◆ **Goal of the exercise**:
Only the count is needed. Count the lines below with the word "Some" in them.
Data supplied START
(* ===== verification/EndpointStream.v ===== *)
(** * LUFA/Drivers/USB/Core/AVR8/EndpointStream_AVR8.c and Template/*.c

    The stream functions: one loop each for the data endpoints, for control
    writes and for control reads, instantiated by the source's templates with
    the byte order and the address space of the buffer.  A buffer is the list
    of its bytes, in whichever address space; the stream pointer is the offset
    from the buffer's start.  A function that stores into its buffer returns
    the new contents. *)

From S2P Require Import Prelude Machine Endpoint.

Definition ENDPOINT_RWSTREAM_NoError : Z := 0.
Definition ENDPOINT_RWSTREAM_EndpointStalled : Z := 1.
Definition ENDPOINT_RWSTREAM_DeviceDisconnected : Z := 2.
Definition ENDPOINT_RWSTREAM_BusSuspended : Z := 3.
Definition ENDPOINT_RWSTREAM_Timeout : Z := 4.
Definition ENDPOINT_RWSTREAM_IncompleteTransfer : Z := 5.

Definition ENDPOINT_RWCSTREAM_NoError : Z := 0.
Definition ENDPOINT_RWCSTREAM_HostAborted : Z := 1.
Definition ENDPOINT_RWCSTREAM_DeviceDisconnected : Z := 2.
Definition ENDPOINT_RWCSTREAM_BusSuspended : Z := 3.

(** [TEMPLATE_BUFFER_OFFSET] and [TEMPLATE_BUFFER_MOVE] of the LE and BE variants. *)
Inductive order := LE | BE.
Definition buffer_offset (o : order) (Length : Z) : Z :=
  match o with LE => 0 | BE => Length - 1 end.
Definition buffer_move (o : order) (p Amount : Z) : Z :=
  match o with LE => p + Amount | BE => p - Amount end.

Definition byte_at (Buffer : list Z) (p : Z) : Z := default 0 (Buffer !! Z.to_nat p).

Section stream.
Context {G : Type} `{Hardware}.

(** [TEMPLATE_TRANSFER_BYTE] of the writers and of the readers. *)
Definition transfer_out (Buffer : list Z) (p : Z) (_ : unit) : M G unit :=
  Endpoint_Write_8 (byte_at Buffer p).
Definition transfer_in (p : Z) (Buffer : list Z) : M G (list Z) :=
  b ← Endpoint_Read_8; mret (<[Z.to_nat p := b]> Buffer).

(** Template_Endpoint_RW.c.  [BytesProcessed] is [None] for a NULL pointer;
    the result is the error code, what [*BytesProcessed] becomes and the
    buffer. *)
Definition rw_step {A} (o : order) (clear : M G unit) (transfer : Z -> A -> M G A)
    (fuel : nat) (BytesProcessed : option Z) (x : Z * Z * Z * A)
    : M G ((Z * Z * Z * A) + (Z * option Z * A)) :=
  let '(Length, DataStream, BytesInTransfer, a) := x in
  if Length =? 0 then mret (inr (ENDPOINT_RWSTREAM_NoError, BytesProcessed, a)) else
  ok ← Endpoint_IsReadWriteAllowed;
  if negb (ok : bool) then
    clear ;;
    match BytesProcessed with
    | Some n =>
        mret (inr (ENDPOINT_RWSTREAM_IncompleteTransfer, Some (u16 (n + BytesInTransfer)), a))
    | None =>
        ErrorCode ← Endpoint_WaitUntilReady fuel;
        mret (if negb (ErrorCode =? 0) then inr (ErrorCode, None, a) else inl x)
    end
  else
    a' ← transfer DataStream a;
    mret (inl (u16 (Length - 1), buffer_move o DataStream 1, u16 (BytesInTransfer + 1), a')).

Definition Template_Endpoint_RW {A} (o : order) (clear : M G unit)
    (transfer : Z -> A -> M G A) (fuel : nat) (a : A) (Length : Z) (BytesProcessed : option Z)
    : M G (Z * option Z * A) :=
  let DataStream := buffer_offset o Length in
  ErrorCode ← Endpoint_WaitUntilReady fuel;
  if negb (ErrorCode =? 0) then mret (ErrorCode, BytesProcessed, a) else
  let '(Length, DataStream) :=
    match BytesProcessed with
    | Some n => (u16 (Length - n), buffer_move o DataStream n)
    | None => (Length, DataStream)
    end in
  loop fuel (rw_step o clear transfer fuel BytesProcessed) (Length, DataStream, 0, a).

(** The two functions written out in EndpointStream_AVR8.c have the
    template's loop, with no buffer. *)
Definition Endpoint_Discard_Stream (fuel : nat) (Length : Z) (BytesProcessed : option Z) :=
  Template_Endpoint_RW LE Endpoint_ClearOUT (fun _ (_ : unit) => Endpoint_Discard_8)
    fuel tt Length BytesProcessed.
Definition Endpoint_Null_Stream (fuel : nat) (Length : Z) (BytesProcessed : option Z) :=
  Template_Endpoint_RW LE Endpoint_ClearIN (fun _ (_ : unit) => Endpoint_Write_8 0)
    fuel tt Length BytesProcessed.

Definition write_stream (o : order) (fuel : nat) (Buffer : list Z) (Length : Z)
    (BytesProcessed : option Z) : M G (Z * option Z * unit) :=
  Template_Endpoint_RW o Endpoint_ClearIN (transfer_out Buffer) fuel tt Length BytesProcessed.
Definition read_stream (o : order) (fuel : nat) (Buffer : list Z) (Length : Z)
    (BytesProcessed : option Z) : M G (Z * option Z * list Z) :=
  Template_Endpoint_RW o Endpoint_ClearOUT transfer_in fuel Buffer Length BytesProcessed.

Definition Endpoint_Write_Stream_LE := write_stream LE.
Definition Endpoint_Write_Stream_BE := write_stream BE.
Definition Endpoint_Read_Stream_LE := read_stream LE.
Definition Endpoint_Read_Stream_BE := read_stream BE.
Definition Endpoint_Write_PStream_LE := write_stream LE.
Definition Endpoint_Write_PStream_BE := write_stream BE.
Definition Endpoint_Write_EStream_LE := write_stream LE.
Definition Endpoint_Write_EStream_BE := write_stream BE.
Definition Endpoint_Read_EStream_LE := read_stream LE.
Definition Endpoint_Read_EStream_BE := read_stream BE.

(** [while (!ready) { if (Unattached) ... else if (Suspended) ... }], the
    status stage of both control templates. *)
Definition control_status_wait (fuel : nat) (ready : M G bool) : M G Z :=
  loop fuel (fun _ : unit =>
    r ← ready;
    if (r : bool) then mret (inr ENDPOINT_RWCSTREAM_NoError) else
    USB_DeviceState_LCL ← get_DeviceState;
    mret (if USB_DeviceState_LCL =? DEVICE_STATE_Unattached
          then inr ENDPOINT_RWCSTREAM_DeviceDisconnected
          else if USB_DeviceState_LCL =? DEVICE_STATE_Suspended
          then inr ENDPOINT_RWCSTREAM_BusSuspended
          else inl tt)) tt.

(** The inner loop of Template_Endpoint_Control_W.c: [while (Length &&
    BytesInEndpoint < USB_Device_ControlEndpointSize)].  It runs at most
    [USB_Device_ControlEndpointSize] times, which is the fuel it is given. *)
Fixpoint control_fill (n : nat) (o : order) (Buffer : list Z)
    (Length DataStream BytesInEndpoint : Z) : M G (Z * Z * Z) :=
  match n with
  | O => mret (Length, DataStream, BytesInEndpoint)
  | S n' =>
      if negb (Length =? 0) && (BytesInEndpoint <? USB_Device_ControlEndpointSize) then
        Endpoint_Write_8 (byte_at Buffer DataStream) ;;
        control_fill n' o Buffer (u16 (Length - 1)) (buffer_move o DataStream 1)
          (u16 (BytesInEndpoint + 1))
      else mret (Length, DataStream, BytesInEndpoint)
  end.

(** One iteration of the data stage: [inr None] is its end. *)
Definition control_w_step (o : order) (Buffer : list Z) (x : Z * Z * bool)
    : M G ((Z * Z * bool) + option Z) :=
  let '(Length, DataStream, LastPacketFull) := x in
  if (Length =? 0) && negb LastPacketFull then mret (inr None) else
  USB_DeviceState_LCL ← get_DeviceState;
  if USB_DeviceState_LCL =? DEVICE_STATE_Unattached
  then mret (inr (Some ENDPOINT_RWCSTREAM_DeviceDisconnected))
  else if USB_DeviceState_LCL =? DEVICE_STATE_Suspended
  then mret (inr (Some ENDPOINT_RWCSTREAM_BusSuspended))
  else
  setup ← Endpoint_IsSETUPReceived;
  if (setup : bool) then mret (inr (Some ENDPOINT_RWCSTREAM_HostAborted)) else
  out ← Endpoint_IsOUTReceived;
  if (out : bool) then mret (inr None) else
  ready ← Endpoint_IsINReady;
  if (ready : bool) then
    BytesInEndpoint ← Endpoint_BytesInEndpoint;
    r ← control_fill (Z.to_nat USB_Device_ControlEndpointSize) o Buffer
          Length DataStream BytesInEndpoint;
    let '(Length, DataStream, BytesInEndpoint) := r : Z * Z * Z in
    Endpoint_ClearIN ;;
    mret (inl (Length, DataStream, BytesInEndpoint =? USB_Device_ControlEndpointSize))
  else mret (inl x).

Definition write_control_stream `{Has UsbState G} (o : order) (fuel : nat)
    (Buffer : list Z) (Length : Z) : M G Z :=
  let DataStream := buffer_offset o Length in
  wLen ← getc (fun u => wLength (USB_ControlRequest u));
  (if wLen <? Length then mret tt else when (Length =? 0) Endpoint_ClearIN) ;;
  let Length := if wLen <? Length then wLen else Length in
  r ← loop fuel (control_w_step o Buffer) (Length, DataStream, false);
  match r with
  | Some e => mret e
  | None => control_status_wait fuel Endpoint_IsOUTReceived
  end.

(** Template_Endpoint_Control_R.c *)
Definition control_drain (fuel : nat) (o : order) (x : Z * Z * list Z) : M G (Z * Z * list Z) :=
  loop fuel (fun x : Z * Z * list Z =>
    let '(Length, DataStream, Buffer) := x in
    if Length =? 0 then mret (inr x) else
    n ← Endpoint_BytesInEndpoint;
    if n =? 0 then mret (inr x) else
    Buffer' ← transfer_in DataStream Buffer;
    mret (inl (u16 (Length - 1), buffer_move o DataStream 1, Buffer'))) x.

Definition control_r_step (fuel : nat) (o : order) (x : Z * Z * list Z)
    : M G ((Z * Z * list Z) + (option Z * list Z)) :=
  let '(Length, DataStream, Buffer) := x in
  if Length =? 0 then mret (inr (None, Buffer)) else
  USB_DeviceState_LCL ← get_DeviceState;
  if USB_DeviceState_LCL =? DEVICE_STATE_Unattached
  then mret (inr (Some ENDPOINT_RWCSTREAM_DeviceDisconnected, Buffer))
  else if USB_DeviceState_LCL =? DEVICE_STATE_Suspended
  then mret (inr (Some ENDPOINT_RWCSTREAM_BusSuspended, Buffer))
  else
  setup ← Endpoint_IsSETUPReceived;
  if (setup : bool) then mret (inr (Some ENDPOINT_RWCSTREAM_HostAborted, Buffer)) else
  out ← Endpoint_IsOUTReceived;
  if (out : bool) then
    x' ← control_drain fuel o x;
    Endpoint_ClearOUT ;;
    mret (inl x')
  else mret (inl x).

Definition read_control_stream (o : order) (fuel : nat) (Buffer : list Z) (Length : Z)
    : M G (Z * list Z) :=
  let DataStream := buffer_offset o Length in
  when (Length =? 0) Endpoint_ClearOUT ;;
  r ← loop fuel (control_r_step fuel o) (Length, DataStream, Buffer);
  match r : option Z * list Z with
  | (Some e, Buffer') => mret (e, Buffer')
  | (None, Buffer') => e ← control_status_wait fuel Endpoint_IsINReady; mret (e, Buffer')
  end.

Definition Endpoint_Write_Control_Stream_LE `{Has UsbState G} := write_control_stream LE.
Definition Endpoint_Write_Control_Stream_BE `{Has UsbState G} := write_control_stream BE.
Definition Endpoint_Read_Control_Stream_LE := read_control_stream LE.
Definition Endpoint_Read_Control_Stream_BE := read_control_stream BE.
Definition Endpoint_Write_Control_PStream_LE `{Has UsbState G} := write_control_stream LE.
Definition Endpoint_Write_Control_PStream_BE `{Has UsbState G} := write_control_stream BE.
Definition Endpoint_Write_Control_EStream_LE `{Has UsbState G} := write_control_stream LE.
Definition Endpoint_Write_Control_EStream_BE `{Has UsbState G} := write_control_stream BE.
Definition Endpoint_Read_Control_EStream_LE := read_control_stream LE.
Definition Endpoint_Read_Control_EStream_BE := read_control_stream BE.
End stream.

(** ** Control writes *)

(** The bytes in the control endpoint's IN bank and the packets handed to the
    host (a write of UEINTX with TXINI clear releases the bank), and how often
    UEINTX was polled since it was last written. *)
Fixpoint bank (tr : history) : list Z :=
  match tr with
  | [] => []
  | Wr UEDATX v :: tr' => bank tr' ++ [v]
  | Wr UEINTX v :: tr' => if anybit v (BV TXINI) then bank tr' else []
  | _ :: tr' => bank tr'
  end.

Fixpoint sent (tr : history) : list (list Z) :=
  match tr with
  | [] => []
  | Wr UEINTX v :: tr' => if anybit v (BV TXINI) then sent tr' else sent tr' ++ [bank tr']
  | _ :: tr' => sent tr'
  end.

Fixpoint polls (tr : history) : nat :=
  match tr with
  | [] => O
  | Rd UEINTX _ :: tr' => S (polls tr')
  | Wr UEINTX _ :: _ => O
  | _ :: tr' => polls tr'
  end.

Definition full (p : list Z) : Prop := zlen p = USB_Device_ControlEndpointSize.

(** What a host takes for the end of the data stage of a read of [N] bytes:
    [N] bytes, or a short packet. *)
Definition data_done (N : Z) (tr : history) : Prop :=
  N <= zlen (concat (sent tr))
  \/ exists p, list.last (sent tr) = Some p /\ zlen p < USB_Device_ControlEndpointSize.

(** A host that reads [N] bytes from the control endpoint, from history [h0]
    on: it stays attached, starts no other transfer, takes every packet within
    [k] polls until the data stage is over and then, only then, and within [k]
    polls, sends the status packet.  UEBCLX counts the bytes of the bank. *)
Record control_reader `{Hardware} (k : nat) (N : Z) (h0 : history) : Prop := {
  cr_attached : forall tr, let d := reg_trunc GPIOR0 (hw_value (tr ++ h0) GPIOR0) in
    d <> DEVICE_STATE_Unattached /\ d <> DEVICE_STATE_Suspended;
  cr_no_setup : forall tr,
    anybit (reg_trunc UEINTX (hw_value (tr ++ h0) UEINTX)) (BV RXSTPI) = false;
  cr_count : forall tr, reg_trunc UEBCLX (hw_value (tr ++ h0) UEBCLX) = u8 (zlen (bank tr));
  cr_takes : forall tr, (k <= polls tr)%nat -> ~ data_done N tr ->
    anybit (reg_trunc UEINTX (hw_value (tr ++ h0) UEINTX)) (BV TXINI) = true;
  cr_status_only : forall tr,
    anybit (reg_trunc UEINTX (hw_value (tr ++ h0) UEINTX)) (BV RXOUTI) = true -> data_done N tr;
  cr_status : forall tr, (k <= polls tr)%nat -> data_done N tr ->
    anybit (reg_trunc UEINTX (hw_value (tr ++ h0) UEINTX)) (BV RXOUTI) = true;
}.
Data supplied END
◆ **Answer area**:
12